Collected data entries
== Segment start ==
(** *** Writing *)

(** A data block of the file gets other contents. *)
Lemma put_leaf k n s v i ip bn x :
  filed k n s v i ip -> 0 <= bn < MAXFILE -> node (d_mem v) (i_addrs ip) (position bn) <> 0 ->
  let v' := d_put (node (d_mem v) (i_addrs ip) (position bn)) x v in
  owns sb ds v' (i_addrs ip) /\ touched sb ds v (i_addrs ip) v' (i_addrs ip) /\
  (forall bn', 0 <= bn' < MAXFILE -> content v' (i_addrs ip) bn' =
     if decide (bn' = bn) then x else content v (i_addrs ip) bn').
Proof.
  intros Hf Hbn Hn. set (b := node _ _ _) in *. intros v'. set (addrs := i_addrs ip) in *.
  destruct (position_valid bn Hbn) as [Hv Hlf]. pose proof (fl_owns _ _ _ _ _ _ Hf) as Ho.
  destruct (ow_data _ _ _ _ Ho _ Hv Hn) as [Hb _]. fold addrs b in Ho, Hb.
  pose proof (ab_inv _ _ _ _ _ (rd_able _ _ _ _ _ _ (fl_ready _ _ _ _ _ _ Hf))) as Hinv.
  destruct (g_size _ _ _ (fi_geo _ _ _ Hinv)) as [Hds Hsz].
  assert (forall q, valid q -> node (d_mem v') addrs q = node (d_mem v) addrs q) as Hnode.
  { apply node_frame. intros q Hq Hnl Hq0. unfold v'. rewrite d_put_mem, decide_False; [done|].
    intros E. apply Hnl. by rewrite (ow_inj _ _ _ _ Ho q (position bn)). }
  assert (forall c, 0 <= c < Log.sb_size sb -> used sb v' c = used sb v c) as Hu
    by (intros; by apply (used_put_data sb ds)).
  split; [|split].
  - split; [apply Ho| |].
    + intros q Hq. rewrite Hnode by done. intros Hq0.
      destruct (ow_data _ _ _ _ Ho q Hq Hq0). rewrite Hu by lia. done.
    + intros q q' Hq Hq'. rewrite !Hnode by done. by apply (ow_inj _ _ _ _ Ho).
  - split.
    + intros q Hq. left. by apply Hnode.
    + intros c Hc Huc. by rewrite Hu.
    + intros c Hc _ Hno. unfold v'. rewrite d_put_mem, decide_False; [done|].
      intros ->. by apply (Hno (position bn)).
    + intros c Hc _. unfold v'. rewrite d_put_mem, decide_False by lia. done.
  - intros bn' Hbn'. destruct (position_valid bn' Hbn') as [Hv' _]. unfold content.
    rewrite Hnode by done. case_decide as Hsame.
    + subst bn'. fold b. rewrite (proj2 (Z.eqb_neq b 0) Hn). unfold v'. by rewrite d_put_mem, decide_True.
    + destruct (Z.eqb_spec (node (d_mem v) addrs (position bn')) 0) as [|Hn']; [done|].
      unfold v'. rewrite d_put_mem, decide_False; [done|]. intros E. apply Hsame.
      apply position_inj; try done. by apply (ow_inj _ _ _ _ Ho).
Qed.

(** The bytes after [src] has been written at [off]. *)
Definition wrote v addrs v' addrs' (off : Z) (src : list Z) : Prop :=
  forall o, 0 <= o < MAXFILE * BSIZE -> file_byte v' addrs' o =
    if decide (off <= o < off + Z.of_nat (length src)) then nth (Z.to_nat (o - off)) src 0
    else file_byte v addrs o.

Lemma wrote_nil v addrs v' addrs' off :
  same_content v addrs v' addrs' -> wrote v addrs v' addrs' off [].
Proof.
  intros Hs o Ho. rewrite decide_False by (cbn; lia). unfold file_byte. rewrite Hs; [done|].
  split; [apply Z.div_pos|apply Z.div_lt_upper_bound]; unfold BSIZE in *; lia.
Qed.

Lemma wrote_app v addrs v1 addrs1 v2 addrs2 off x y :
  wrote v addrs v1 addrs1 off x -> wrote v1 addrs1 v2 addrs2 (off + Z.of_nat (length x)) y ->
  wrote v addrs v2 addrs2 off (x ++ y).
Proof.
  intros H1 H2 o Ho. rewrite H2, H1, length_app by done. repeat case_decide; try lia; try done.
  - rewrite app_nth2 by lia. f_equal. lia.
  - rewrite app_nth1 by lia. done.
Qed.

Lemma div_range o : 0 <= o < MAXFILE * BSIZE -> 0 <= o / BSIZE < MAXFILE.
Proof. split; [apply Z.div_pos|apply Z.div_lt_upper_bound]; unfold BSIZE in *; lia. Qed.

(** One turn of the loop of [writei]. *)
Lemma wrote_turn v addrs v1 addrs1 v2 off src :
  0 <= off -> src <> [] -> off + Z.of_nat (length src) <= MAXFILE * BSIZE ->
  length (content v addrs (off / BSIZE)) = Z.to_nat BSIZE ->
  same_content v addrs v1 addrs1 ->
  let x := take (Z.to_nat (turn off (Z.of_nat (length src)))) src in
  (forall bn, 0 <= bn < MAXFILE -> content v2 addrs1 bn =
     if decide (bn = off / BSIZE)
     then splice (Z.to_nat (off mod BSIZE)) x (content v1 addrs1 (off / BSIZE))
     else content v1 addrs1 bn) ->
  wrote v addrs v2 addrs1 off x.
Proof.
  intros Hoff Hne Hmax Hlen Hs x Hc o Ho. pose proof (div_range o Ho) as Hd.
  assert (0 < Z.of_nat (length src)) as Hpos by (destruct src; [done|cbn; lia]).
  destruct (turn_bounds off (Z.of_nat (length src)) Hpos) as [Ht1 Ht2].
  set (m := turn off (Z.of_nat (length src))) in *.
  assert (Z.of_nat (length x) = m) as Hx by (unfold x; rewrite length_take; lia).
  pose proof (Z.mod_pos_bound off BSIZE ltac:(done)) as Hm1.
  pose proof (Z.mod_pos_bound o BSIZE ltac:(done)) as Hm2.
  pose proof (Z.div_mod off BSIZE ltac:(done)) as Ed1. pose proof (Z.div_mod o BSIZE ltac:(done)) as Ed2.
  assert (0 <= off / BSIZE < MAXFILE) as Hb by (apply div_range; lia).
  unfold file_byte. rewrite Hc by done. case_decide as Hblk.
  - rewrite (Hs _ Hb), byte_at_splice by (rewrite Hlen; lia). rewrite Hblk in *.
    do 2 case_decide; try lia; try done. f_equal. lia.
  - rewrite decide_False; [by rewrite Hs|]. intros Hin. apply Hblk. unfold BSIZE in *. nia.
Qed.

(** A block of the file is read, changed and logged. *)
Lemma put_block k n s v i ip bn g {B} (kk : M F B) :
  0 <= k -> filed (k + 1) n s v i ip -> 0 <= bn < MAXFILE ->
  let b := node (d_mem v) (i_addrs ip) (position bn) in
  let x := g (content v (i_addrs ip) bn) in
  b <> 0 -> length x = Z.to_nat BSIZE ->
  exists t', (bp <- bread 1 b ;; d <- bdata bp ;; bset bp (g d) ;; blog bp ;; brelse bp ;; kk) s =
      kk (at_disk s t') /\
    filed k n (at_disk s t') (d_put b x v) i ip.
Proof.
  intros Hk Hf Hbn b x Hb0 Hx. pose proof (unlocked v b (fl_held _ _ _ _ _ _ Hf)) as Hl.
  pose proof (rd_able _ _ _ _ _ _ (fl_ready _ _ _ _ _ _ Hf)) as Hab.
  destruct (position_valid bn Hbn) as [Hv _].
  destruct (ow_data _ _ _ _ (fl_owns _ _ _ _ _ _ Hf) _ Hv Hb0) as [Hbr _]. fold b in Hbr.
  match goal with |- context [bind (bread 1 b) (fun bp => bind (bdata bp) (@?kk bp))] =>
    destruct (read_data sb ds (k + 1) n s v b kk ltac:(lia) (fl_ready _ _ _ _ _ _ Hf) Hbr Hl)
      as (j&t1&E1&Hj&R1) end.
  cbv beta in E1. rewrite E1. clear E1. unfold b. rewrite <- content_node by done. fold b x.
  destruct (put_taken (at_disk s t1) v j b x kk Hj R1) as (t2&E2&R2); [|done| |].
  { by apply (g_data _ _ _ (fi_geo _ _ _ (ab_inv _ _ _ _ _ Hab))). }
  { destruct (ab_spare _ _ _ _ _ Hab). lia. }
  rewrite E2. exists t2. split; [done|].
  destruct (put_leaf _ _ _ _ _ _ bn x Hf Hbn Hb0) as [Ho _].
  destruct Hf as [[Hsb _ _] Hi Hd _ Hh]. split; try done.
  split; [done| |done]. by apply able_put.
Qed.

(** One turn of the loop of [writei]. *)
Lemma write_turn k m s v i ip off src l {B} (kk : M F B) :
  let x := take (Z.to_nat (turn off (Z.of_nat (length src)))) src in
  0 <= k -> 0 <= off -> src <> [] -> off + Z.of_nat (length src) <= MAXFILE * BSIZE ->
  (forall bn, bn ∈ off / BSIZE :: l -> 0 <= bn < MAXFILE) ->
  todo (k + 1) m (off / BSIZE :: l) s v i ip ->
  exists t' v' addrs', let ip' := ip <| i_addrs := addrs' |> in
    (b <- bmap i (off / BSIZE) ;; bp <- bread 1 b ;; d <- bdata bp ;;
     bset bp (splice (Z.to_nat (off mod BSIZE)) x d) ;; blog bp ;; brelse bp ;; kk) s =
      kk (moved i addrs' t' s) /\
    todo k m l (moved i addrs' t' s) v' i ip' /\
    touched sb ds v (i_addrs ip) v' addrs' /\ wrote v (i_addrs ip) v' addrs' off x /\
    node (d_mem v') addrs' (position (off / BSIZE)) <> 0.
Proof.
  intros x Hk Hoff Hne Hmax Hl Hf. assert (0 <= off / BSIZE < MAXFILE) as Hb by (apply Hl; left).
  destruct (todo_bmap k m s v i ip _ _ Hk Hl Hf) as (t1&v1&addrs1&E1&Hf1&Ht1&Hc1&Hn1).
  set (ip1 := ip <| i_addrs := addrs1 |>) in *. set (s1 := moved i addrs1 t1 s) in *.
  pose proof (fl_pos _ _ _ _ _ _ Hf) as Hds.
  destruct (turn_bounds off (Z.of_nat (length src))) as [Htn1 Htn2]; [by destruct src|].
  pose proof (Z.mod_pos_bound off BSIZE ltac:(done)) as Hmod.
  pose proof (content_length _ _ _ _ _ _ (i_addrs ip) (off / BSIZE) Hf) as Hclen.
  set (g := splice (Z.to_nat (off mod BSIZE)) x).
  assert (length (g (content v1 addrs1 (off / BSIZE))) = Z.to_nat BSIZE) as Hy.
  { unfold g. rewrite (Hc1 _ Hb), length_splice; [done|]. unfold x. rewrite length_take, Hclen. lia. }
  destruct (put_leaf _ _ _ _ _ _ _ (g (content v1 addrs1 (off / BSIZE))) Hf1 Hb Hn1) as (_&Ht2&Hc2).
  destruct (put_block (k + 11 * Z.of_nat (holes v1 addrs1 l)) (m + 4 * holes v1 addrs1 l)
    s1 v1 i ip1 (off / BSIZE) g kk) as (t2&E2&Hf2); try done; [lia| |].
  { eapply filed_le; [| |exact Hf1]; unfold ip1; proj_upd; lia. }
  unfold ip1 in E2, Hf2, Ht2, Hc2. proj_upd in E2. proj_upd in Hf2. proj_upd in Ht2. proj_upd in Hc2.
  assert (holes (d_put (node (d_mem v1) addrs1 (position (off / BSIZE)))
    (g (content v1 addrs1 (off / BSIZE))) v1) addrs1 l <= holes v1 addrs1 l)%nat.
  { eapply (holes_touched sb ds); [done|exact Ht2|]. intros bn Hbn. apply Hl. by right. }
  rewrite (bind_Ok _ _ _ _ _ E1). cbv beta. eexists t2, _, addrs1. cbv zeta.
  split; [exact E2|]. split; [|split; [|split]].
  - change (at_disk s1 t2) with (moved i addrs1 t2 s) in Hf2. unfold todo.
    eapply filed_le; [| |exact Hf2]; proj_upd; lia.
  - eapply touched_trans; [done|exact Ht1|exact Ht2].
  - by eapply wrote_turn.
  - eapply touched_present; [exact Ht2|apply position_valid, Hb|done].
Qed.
== Segment end ==
PROBLEM TO SOLVE: From the entries above, give again exactly the lines running from the line with "destruct Hf as" to the line with "[| |exact Hf1];"; include both of those lines.

WRITTEN ANSWER:
  destruct Hf as [[Hsb _ _] Hi Hd _ Hh]. split; try done.
  split; [done| |done]. by apply able_put.
Qed.

(** One turn of the loop of [writei]. *)
Lemma write_turn k m s v i ip off src l {B} (kk : M F B) :
  let x := take (Z.to_nat (turn off (Z.of_nat (length src)))) src in
  0 <= k -> 0 <= off -> src <> [] -> off + Z.of_nat (length src) <= MAXFILE * BSIZE ->
  (forall bn, bn ∈ off / BSIZE :: l -> 0 <= bn < MAXFILE) ->
  todo (k + 1) m (off / BSIZE :: l) s v i ip ->
  exists t' v' addrs', let ip' := ip <| i_addrs := addrs' |> in
    (b <- bmap i (off / BSIZE) ;; bp <- bread 1 b ;; d <- bdata bp ;;
     bset bp (splice (Z.to_nat (off mod BSIZE)) x d) ;; blog bp ;; brelse bp ;; kk) s =
      kk (moved i addrs' t' s) /\
    todo k m l (moved i addrs' t' s) v' i ip' /\
    touched sb ds v (i_addrs ip) v' addrs' /\ wrote v (i_addrs ip) v' addrs' off x /\
    node (d_mem v') addrs' (position (off / BSIZE)) <> 0.
Proof.
  intros x Hk Hoff Hne Hmax Hl Hf. assert (0 <= off / BSIZE < MAXFILE) as Hb by (apply Hl; left).
  destruct (todo_bmap k m s v i ip _ _ Hk Hl Hf) as (t1&v1&addrs1&E1&Hf1&Ht1&Hc1&Hn1).
  set (ip1 := ip <| i_addrs := addrs1 |>) in *. set (s1 := moved i addrs1 t1 s) in *.
  pose proof (fl_pos _ _ _ _ _ _ Hf) as Hds.
  destruct (turn_bounds off (Z.of_nat (length src))) as [Htn1 Htn2]; [by destruct src|].
  pose proof (Z.mod_pos_bound off BSIZE ltac:(done)) as Hmod.
  pose proof (content_length _ _ _ _ _ _ (i_addrs ip) (off / BSIZE) Hf) as Hclen.
  set (g := splice (Z.to_nat (off mod BSIZE)) x).
  assert (length (g (content v1 addrs1 (off / BSIZE))) = Z.to_nat BSIZE) as Hy.
  { unfold g. rewrite (Hc1 _ Hb), length_splice; [done|]. unfold x. rewrite length_take, Hclen. lia. }
  destruct (put_leaf _ _ _ _ _ _ _ (g (content v1 addrs1 (off / BSIZE))) Hf1 Hb Hn1) as (_&Ht2&Hc2).
  destruct (put_block (k + 11 * Z.of_nat (holes v1 addrs1 l)) (m + 4 * holes v1 addrs1 l)
    s1 v1 i ip1 (off / BSIZE) g kk) as (t2&E2&Hf2); try done; [lia| |].
  { eapply filed_le; [| |exact Hf1]; unfold ip1; proj_upd; lia. }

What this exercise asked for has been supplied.